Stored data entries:
(** The datagrams handed to [sendto], with their destinations. *)
Fixpoint sent_messages (h : list Event) : list (bytes * (string * Z)) :=
  match h with
  | [] => []
  | Sendto msg addr :: h' => (msg, addr) :: sent_messages h'
  | _ :: h' => sent_messages h'
  end.

(** The delays slept. *)
Fixpoint sleeps (h : list Event) : list Q :=
  match h with
  | [] => []
  | Sleep d :: h' => d :: sleeps h'
  | _ :: h' => sleeps h'
  end.

(** The history left by [n] resolver attempts with a sleep between each two:
    it reads the same in both directions. *)
Fixpoint resolver_attempts (host : string) (port : Z) (delay : Q) (n : nat) : list Event :=
  match n with
  | O => []
  | S O => [Getaddrinfo host port]
  | S n' => Getaddrinfo host port :: Sleep delay :: resolver_attempts host port delay n'
  end.

(** The history left by [n] resolver attempts each followed by a sleep. *)
Fixpoint resolver_spins (host : string) (port : Z) (delay : Q) (n : nat) : list Event :=
  match n with
  | O => []
  | S n' => Sleep delay :: Getaddrinfo host port :: resolver_spins host port delay n'
  end.

(** ** Properties of a piece of code *)

(** [m] changes the fields of the client only along [R]. *)
Definition preserves (R : Self -> Self -> Prop) {A} (m : M A) : Prop :=
  forall w, R (self w) (self (snd (m w))).

(** From a client that satisfies [I], [m] ends (it returns or raises) and
    leaves a client that satisfies [I]. *)
Definition ends (I : Self -> Prop) {A} (m : M A) : Prop :=
  forall w, I (self w) -> fst (m w) <> OutOfFuel /\ I (self (snd (m w))).

(** The constructor arguments are the same in [s] and [s']. *)
Definition same_config (s s' : Self) : Prop :=
  self_host s' = self_host s /\ self_port s' = self_port s
  /\ self_timeout s' = self_timeout s /\ self_retries s' = self_retries s
  /\ self_retries_delay s' = self_retries_delay s.

(** The resolver loop of a client [s] ends within [fuel] passes. *)
Definition enough_fuel (fuel : nat) (s : Self) : Prop :=
  1 <= self_retries s /\ (Z.to_nat (self_retries s) <= fuel)%nat.

(** ** Attempts that fail *)



(** The datagram [__inner_make_request] builds. *)
Definition request_message (trans_id req : bytes) : bytes :=
  ([Byte.x00; Byte.x01] ++ be_bytes 2 (N.of_nat (length req)) ++ [Byte.x21; Byte.x12])
  ++ trans_id ++ req.

(** ** The wire format as the specification words it *)

(** The XOR mask of XOR-MAPPED-ADDRESS: the 4-byte magic cookie followed by
    the 12-byte transaction id [tid], repeated as needed. *)
Definition spec_xor_mask (tid : bytes) (n : nat) : bytes :=
  take n (repeat_list (magic ++ tid) (S n)).

Definition spec_xor (data tid : bytes) : bytes :=
  zip_with byte_xor data (spec_xor_mask tid (length data)).

(** The Change-Request attribute (type [0x0003], length 4) with flags
    [0x00000006], change IP and port, and with flags [0x00000002], change
    port. *)
Definition change_ip_and_port : bytes :=
  [Byte.x00; Byte.x03; Byte.x00; Byte.x04; Byte.x00; Byte.x00; Byte.x00; Byte.x06].

Definition change_port : bytes :=
  [Byte.x00; Byte.x03; Byte.x00; Byte.x04; Byte.x00; Byte.x00; Byte.x00; Byte.x02].

(** The request envelope: a 20-byte header (type [0x0001], the payload
    length, the magic cookie, the 12-byte transaction id [tid]), then the
    payload. *)
Definition spec_request (tid payload : bytes) : bytes :=
  [Byte.x00; Byte.x01] ++ be_bytes 2 (N.of_nat (length payload)) ++ magic ++ tid ++ payload.

(** ** Vocabulary for the attribute walk and the address decoder *)

(** One attribute on the wire: type, length of the value, value. *)
Definition encode_attr (attr_type : N) (value : bytes) : bytes :=
  be_bytes 2 attr_type ++ be_bytes 2 (N.of_nat (length value)) ++ value.

(** The attribute walk of [__make_request] on the body [resp], started with
    the dictionary [parsed]. *)
Definition parse_body (resp trans_id : bytes) (parsed : gmap string StunAddress)
  : outcome (gmap string StunAddress) :=
  parse_attrs (length resp) resp trans_id 0 (Z.of_nat (length resp)) parsed.

(** The [trans_id] argument [__make_request] gives to [__parse_address] for
    an attribute of type [attr_type]. *)
Definition xor_key (attr_type : Z) (trans_id : bytes) : bytes :=
  if bool_decide (attr_type = 0x0020) then trans_id else [].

• Task directions: A single number is expected: the count of lines in the preceding entries that contain "resp".

• Answer: 3